A high-level investigation team, comprising three senior police officers had been formed to probe the attack. The Chief of the Army Staff Qamar Bajwa and Interior Minister Ahsan Iqbal attended the funeral prayers of the slain soldiers and also visited the injured at the hospital.

== Responsibility ==
Islamic State of Iraq and the Levant – Khorasan Province released a statement claiming the attack, according to the US-based monitoring group SITE. The statement said that a suicide motorbike bomber was behind the blast.

== Reactions ==

=== Domestic ===
President of Pakistan Mamnoon Hussain condemned the attack and directed the authorities concerned to extend all possible assistance to the injured and others affected by the
incident. Further resolving that the terrorists would be apprehended and brought to justice. Prime Minister of Pakistan Shahid Khaqan Abbasi, in a statement said: "We will continue to work to eliminate the menace of terrorism from our country". Former Prime Minister Nawaz Sharif, Minister of Information Marriyum Aurangzeb and Chief Minister of Balochistan Sanaullah Zehri also condemned the blast.
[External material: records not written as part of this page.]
(** With enough fuel the loop returns, and what it returns are paths
    of the kind above. *)
Lemma getPaths_loop_returns fuel : ∀ n paths,
  paths ≠ [] →
  Forall (chain_from top domain bottom) paths →
  Forall (λ p, length p = n) paths →
  (length domain + 2 ≤ fuel + n)%nat →
  ∃ result, getPaths_loop fuel top domain paths = Some result
    ∧ result ≠ []
    ∧ Forall (chain_from top domain bottom) result.
Proof.
  induction fuel as [|fuel IH]; intros n paths Hne Hch Hlen Hfuel.
  - destruct paths as [|p paths]; [done|].
    apply Forall_cons_1 in Hch as [Hp _].
    apply Forall_cons_1 in Hlen as [Hn _].
    apply chain_from_length in Hp. lia.
  - destruct (extend_paths_chains top bottom domain paths Hch)
      as (extended & Hext & Hch' & Hlen').
    specialize (Hlen' n Hlen).
    cbn [getPaths_loop]. rewrite Hext. cbn [mbind option_bind].
    destruct (bool_decide (extended = paths) || (length extended =? 0)%nat)
      eqn:Hstop.
    + by exists paths.
    + apply orb_false_iff in Hstop as [_ Hnil%Nat.eqb_neq].
      apply (IH (S n)); [by destruct extended|done|done|lia].
Qed.
End one_class.

Section returns.
Context `{PySetOrder}.

Lemma getPaths_loop_more_fuel fuel : ∀ fuel' top domain paths result,
  getPaths_loop fuel top domain paths = Some result →
  (fuel ≤ fuel')%nat →
  getPaths_loop fuel' top domain paths = Some result.
Proof.
  induction fuel as [|fuel IH]; intros fuel' top domain paths result Hr Hle;
    [done|].
  destruct fuel' as [|fuel']; [lia|].
  cbn [getPaths_loop] in *.
  destruct (extend_paths top domain paths) as [extended|]; [|done].
  cbn [mbind option_bind] in *.
  destruct (bool_decide (extended = paths) || (length extended =? 0)%nat);
    [done|].
  apply (IH fuel'); [done|lia].
Qed.

Lemma getPaths_more_fuel fuel fuel' form1 form2 pool result :
  getPaths fuel form1 form2 pool = Some result →
  (fuel ≤ fuel')%nat →
  getPaths fuel' form1 form2 pool = Some result.
Proof.
  unfold getPaths. intros Hr Hle.
  destruct (negb (containment form1 form2)); [done|].
  destruct (head (getBottom [form1; form2])) as [bottom|]; [|done].
  destruct (head (getTop [form1; form2])) as [top|]; [|done].
  cbn [mbind option_bind] in *.
  destruct (immediateContainment form1 form2); [done|].
  destruct (getPaths_loop fuel top _ [[bottom]]) as [paths|] eqn:Hloop;
    [|done].
  by rewrite (getPaths_loop_more_fuel fuel fuel' _ _ _ _ Hloop Hle).
Qed.

Lemma getPaths_returns c fuel form1 form2 pool :
  type_of form1 = c → type_of form2 = c →
  Forall (λ f, type_of f = c) pool →
  (length pool + 3 ≤ fuel)%nat →
  is_Some (getPaths fuel form1 form2 pool).
Proof.
  intros H1 H2 Hpool Hfuel. unfold getPaths.
  destruct (negb (containment form1 form2)); [by eexists|].
  rewrite getBottom_pair, getTop_pair. cbn [mbind option_bind].
  destruct (immediateContainment form1 form2); [by eexists|].
  set (domain := list_of_set _).
  set (bottom := if containsb form1 form2 then form2 else form1).
  set (top := if containsb form2 form1 then form2 else form1).
  destruct (getPaths_loop_returns c top bottom domain) with (fuel := fuel)
    (n := 1%nat) (paths := [[bottom]]) as (result & -> & _ & _).
  - unfold bottom. by destruct (containsb form1 form2).
  - apply Forall_forall. intros f Hf. unfold domain in Hf.
    apply elem_of_list_of_set, elem_of_app in Hf as [Hf|Hf].
    + apply list_elem_of_filter in Hf as [_ Hf].
      rewrite Forall_forall in Hpool. by apply Hpool.
    + apply elem_of_cons in Hf as [->|Hf]; [done|].
      by apply list_elem_of_singleton in Hf as ->.
  - done.
  - apply Forall_singleton. constructor.
  - by apply Forall_singleton.
  - assert (length domain ≤ length pool + 2)%nat; [|lia].
    unfold domain. rewrite list_of_set_perm.
    etrans; [apply remove_dups_length|].
    rewrite length_app. simpl.
    pose proof (length_filter (λ f, isBetween f form1 form2) pool). lia.
  - cbn [mbind option_bind]. destruct (bool_decide _); by eexists.
Qed.
Lemma chain_from_head top domain bottom p :
  chain_from top domain bottom p → ∃ q, p = bottom :: q.
Proof.
  induction 1 as [|p lst e _ [q ->] _ _ _ _]; [by exists []|].
  by exists (q ++ [e]).
Qed.

(** The members of the domain in which [getPaths] searches. *)
Lemma elem_of_getPaths_domain form1 form2 pool e :
  e ∈ list_of_set (filter (λ f, isBetween f form1 form2) pool
                   ++ [form1; form2])
  ↔ (e ∈ pool ∧ isBetween e form1 form2 = true) ∨ e = form1 ∨ e = form2.
Proof.
  rewrite elem_of_list_of_set, elem_of_app, list_elem_of_filter.
  rewrite !elem_of_cons, elem_of_nil, Is_true_true. tauto.
Qed.

(** What holds of every path that [getPaths] returns for two forms
    that are not in immediate containment: put behind the lower
    endpoint, it goes up from there by immediate steps, through
    members of the domain that the upper endpoint contains. *)
Lemma getPaths_paths_are_chains fuel form1 form2 pool result :
  containment form1 form2 = true →
  immediateContainment form1 form2 = false →
  getPaths fuel form1 form2 pool = Some result →
  ∀ item, item ∈ result →
    ∃ p, item = ItemPath p
      ∧ chain_from (if containsb form2 form1 then form2 else form1)
          (list_of_set (filter (λ f, isBetween f form1 form2) pool
                        ++ [form1; form2]))
          (if containsb form1 form2 then form2 else form1)
          ((if containsb form1 form2 then form2 else form1) :: p).
Proof.
  intros Hc Himm. rewrite getPaths_not_immediate by done. cbv zeta.
  set (domain := list_of_set _).
  set (bottom := if containsb form1 form2 then form2 else form1).
  set (top := if containsb form2 form1 then form2 else form1).
  destruct (getPaths_loop fuel top domain [[bottom]]) as [paths|] eqn:Hloop;
    [|done].
  cbn [mbind option_bind]. intros Hr item Hitem.
  apply (getPaths_loop_chains top bottom) in Hloop;
    [|apply Forall_singleton; constructor].
  destruct (bool_decide (paths = [[bottom]])); injection Hr as <-.
  { by apply elem_of_nil in Hitem. }
  apply list_elem_of_fmap in Hitem as (p & -> & Hp).
  rewrite Forall_forall in Hloop. specialize (Hloop p Hp).
  exists (tail p). split; [done|].
  by destruct (chain_from_head _ _ _ _ Hloop) as [q ->].
Qed.
End returns.

(** ** Bad cells and ABA *)

Section isAba_returns.
Context `{PySetOrder}.

Lemma isBadCell_loop_more_fuel fuel fuel' cell pairs b :
  isBadCell_loop fuel cell pairs = Some b → (fuel ≤ fuel')%nat →
  isBadCell_loop fuel' cell pairs = Some b.
Proof.
  intros Hb Hle. induction pairs as [|p pairs IH]; [done|].
  cbn [isBadCell_loop] in *.
  destruct (getPaths fuel p.1 p.2 cell) as [paths|] eqn:Hp; [|done].
  rewrite (getPaths_more_fuel fuel fuel' _ _ _ _ Hp Hle).
  cbn [mbind option_bind] in *.
  destruct (length paths =? 0)%nat; [done|]. by apply IH.
Qed.

Lemma isAba_more_fuel fuel fuel' partition b :
  isAba fuel partition = Some b → (fuel ≤ fuel')%nat →
  isAba fuel' partition = Some b.
Proof.
  intros Hb Hle. induction partition as [|cell partition IH]; [done|].
  cbn [isAba] in *. destruct (1 <? length cell)%nat; [|by apply IH].
  by apply (isBadCell_loop_more_fuel fuel).
Qed.

Lemma elem_of_containment_pairs cell f g :
  (f, g) ∈ containment_pairs cell → f ∈ cell ∧ g ∈ cell.
Proof.
  unfold containment_pairs.
  intros (f' & (g' & Hfg & Hg)%list_elem_of_bind & Hf)%list_elem_of_bind.
  destruct (nonImmediateContains g' f'); [|by apply elem_of_nil in Hfg].
  apply list_elem_of_singleton in Hfg as [= -> ->]. done.
Qed.

Lemma isBadCell_returns c fuel cell :
  Forall (λ f, type_of f = c) cell → (length cell + 3 ≤ fuel)%nat →
  is_Some (isBadCell fuel cell).
Proof.
  intros Hcell Hfuel. unfold isBadCell.
  pose proof (elem_of_containment_pairs cell) as Hpairs.
  induction (containment_pairs cell) as [|[f g] pairs IH]; [by eexists|].
  cbn [isBadCell_loop fst snd].
  destruct (Hpairs f g) as [Hf Hg]; [by left|].
  rewrite Forall_forall in Hcell.
  destruct (getPaths_returns c fuel f g cell) as [paths ->]; auto.
  { by apply Forall_forall. }
  cbn [mbind option_bind]. destruct (length paths =? 0)%nat; [by eexists|].
  apply IH. intros f' g' Hin. apply Hpairs. by right.
Qed.

Lemma isAba_returns c fuel partition :
  Forall (Forall (λ f, type_of f = c)) partition →
  Forall (λ cell, (length cell + 3 ≤ fuel)%nat) partition →
  is_Some (isAba fuel partition).
Proof.
  intros Hcls Hfuel.
  induction partition as [|cell partition IH]; [by eexists|].
  apply Forall_cons_1 in Hcls as [Hc Hcls].
  apply Forall_cons_1 in Hfuel as [Hf Hfuel].
  cbn [isAba]. destruct (1 <? length cell)%nat; [|by apply IH].
  by apply (isBadCell_returns c).
Qed.
End isAba_returns.

Section isAba_facts.
Context `{PySetOrder}.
Speaker of National Assembly Ayaz Sadiq condemned the attack saying, "Strongly condemn Pishin Stop blast. Deepest condolences to the bereaved families & prayers for the speedy recovery of those injured". CM KPK Pervaiz Khatak in a tweet said, "strongly condemn bomb blast near Pishin Stop in #Quetta and express my deepest grief on loss of precious lives". CM Punjab Shehbaz Sharif said, "Just heard a bad news of bomb blast in Quetta .... Ya Allah Khair!". Director General ISPR Asif Ghafoor in a tweet said, "COAS condemns terrorist attack on Army truck in Quetta, an attempt to mar Indep Day festivity. Our resolve won't succumb to any challenge". A number of people including Pakistan Tehreek-e-Insaf's chief Imran Khan and cricketer Mohammad Hafeez also tweeted and condemned the incident.

=== International ===
- Saudi Arabia: A Saudi Foreign Ministry official condemned the attack while reiterating Saudi solidarity with Pakistan in combating terrorism and extremism.
- United States: US embassy in Islamabad tweeted, "We condemn the senseless attack on Pakistani military and civilians that occurred last night in Quetta".